EXERCISE AIM - Locate the line bearing "es ≠ [] → Forall EntryPoint.seed_ok es →" in the material below, then reproduce it and each following line up to and including the line bearing "Abbreviation first_nodes sm0".

RECORDS SUPPLIED -

(** The samples of the coordinator's container debit ten accounts, of which
    the raft containers seed two: on every other account a debit is refused
    for insufficient funds, as nothing credits it. *)
Theorem unfunded_debits_rejected account k id at_ :
  account ∈ Containers.accounts → account ≠ "acct-1" → account ≠ "acct-2" → 0 < k < 10 ^ Dec.prec →
  let entry := mkLedgerEntry id account (DFin (- k) 0) id at_ in
  ∃ r w', Ledger.apply entry (Ledger.init compose_balances) = (Ok r, w') ∧ Ledger.ar_accepted r = false ∧
    Ledger.balances w' = Ledger.balances (Ledger.init compose_balances).
Proof.
  intros _ H1 H2 Hk entry. subst entry. unfold Ledger.apply, bind, get, lift. cbn [Ledger.results Ledger.init le_entry_id].
  rewrite lookup_empty. assert (Hb : Ledger.balance account (Ledger.init compose_balances) = Dec.zero).
  { unfold Ledger.balance. cbn [Ledger.balances Ledger.init]. unfold compose_balances. by rewrite lookup_insert_ne, lookup_singleton_ne by done. }
  cbn [le_account_id le_delta]. rewrite Hb. unfold Dec.add, Dec.zero at 1, Dec.of_Z. change (Z.min 0 0) with 0.
  change (10 ^ (0 - 0)) with 1. replace (0 * 1 + - k * 1) with (- k) by lia. rewrite Dec.fix_exact by first [lia | split; vm_compute; discriminate].
  rewrite Dec.lt_zero_fin, (proj2 (Z.ltb_lt _ _)) by lia. unfold ret, modify. do 2 eexists. by split_and!.
Qed.

(** Seed balances: a list of entries [account=amount], where the amounts
    are decimals printed with any number of digits after the point, is read
    as the balances it writes down, a later entry of an account replacing an
    earlier one. *)
Theorem seed_balances_round_trip es :
  es ≠ [] → Forall EntryPoint.seed_ok es →
  EntryPoint.parse_balances (String.string_of_list_ascii
    (PyText.join PyText.comma (EntryPoint.written ∘ EntryPoint.seed_entry <$> es))) =
  Ok (foldl (λ m e, <[String.string_of_list_ascii (EntryPoint.account e) :=
                      DFin (EntryPoint.coef e) (- Z.of_nat (EntryPoint.places e))]> m) ∅ es).
Proof. intros Hne He. by apply EntryPoint.parse_balances_written. Qed.

(** ** A raft container *)

Section raft_container.
Context {B : Type} {Hpb : Protobuf} {Hpickle : Pickle LedgerEntry B}.
Context {Wrv : Wire Pb.RequestVoteArgs B} {Wrvr : Wire Pb.RequestVoteReply B}.
Context {Wpv : Wire Pb.PreVoteArgs B} {Wpvr : Wire Pb.PreVoteReply B}.
Context {Wae : Wire (Pb.AppendEntriesArgs B) B} {Waer : Wire Pb.AppendEntriesReply B}.
Context {Wpq : Wire (Pb.ProposeRequest B) B} {Wpp : Wire Pb.ProposeReply B}.
Context {Hsrv : Server (Raft.World LedgerEntry Ledger.LedgerStateMachine (Grpc.GrpcRaftTransport LedgerEntry)) B}.
Variable peer_addresses : string → list (string * string).
Variable resolve : string → option string.
Variable ids : list string.
Hypothesis Hdep : GrpcRefine.deployed peer_addresses resolve ids.
Variable others : nat → list (Grpc.Event Ledger.LedgerStateMachine B * (nat → float → float → float)).
Variable stopped : nat → bool.

Abbreviation first_nodes sm0 := (Grpc.init (C := LedgerEntry) Containers.election_timeout_min Containers.election_timeout_max
  Containers.heartbeat_interval peer_addresses ids sm0).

EXERCISE OUTPUT -
  es ≠ [] → Forall EntryPoint.seed_ok es →
  EntryPoint.parse_balances (String.string_of_list_ascii
    (PyText.join PyText.comma (EntryPoint.written ∘ EntryPoint.seed_entry <$> es))) =
  Ok (foldl (λ m e, <[String.string_of_list_ascii (EntryPoint.account e) :=
                      DFin (EntryPoint.coef e) (- Z.of_nat (EntryPoint.places e))]> m) ∅ es).
Proof. intros Hne He. by apply EntryPoint.parse_balances_written. Qed.

(** ** A raft container *)

Section raft_container.
Context {B : Type} {Hpb : Protobuf} {Hpickle : Pickle LedgerEntry B}.
Context {Wrv : Wire Pb.RequestVoteArgs B} {Wrvr : Wire Pb.RequestVoteReply B}.
Context {Wpv : Wire Pb.PreVoteArgs B} {Wpvr : Wire Pb.PreVoteReply B}.
Context {Wae : Wire (Pb.AppendEntriesArgs B) B} {Waer : Wire Pb.AppendEntriesReply B}.
Context {Wpq : Wire (Pb.ProposeRequest B) B} {Wpp : Wire Pb.ProposeReply B}.
Context {Hsrv : Server (Raft.World LedgerEntry Ledger.LedgerStateMachine (Grpc.GrpcRaftTransport LedgerEntry)) B}.
Variable peer_addresses : string → list (string * string).
Variable resolve : string → option string.
Variable ids : list string.
Hypothesis Hdep : GrpcRefine.deployed peer_addresses resolve ids.
Variable others : nat → list (Grpc.Event Ledger.LedgerStateMachine B * (nat → float → float → float)).
Variable stopped : nat → bool.

Abbreviation first_nodes sm0 := (Grpc.init (C := LedgerEntry) Containers.election_timeout_min Containers.election_timeout_max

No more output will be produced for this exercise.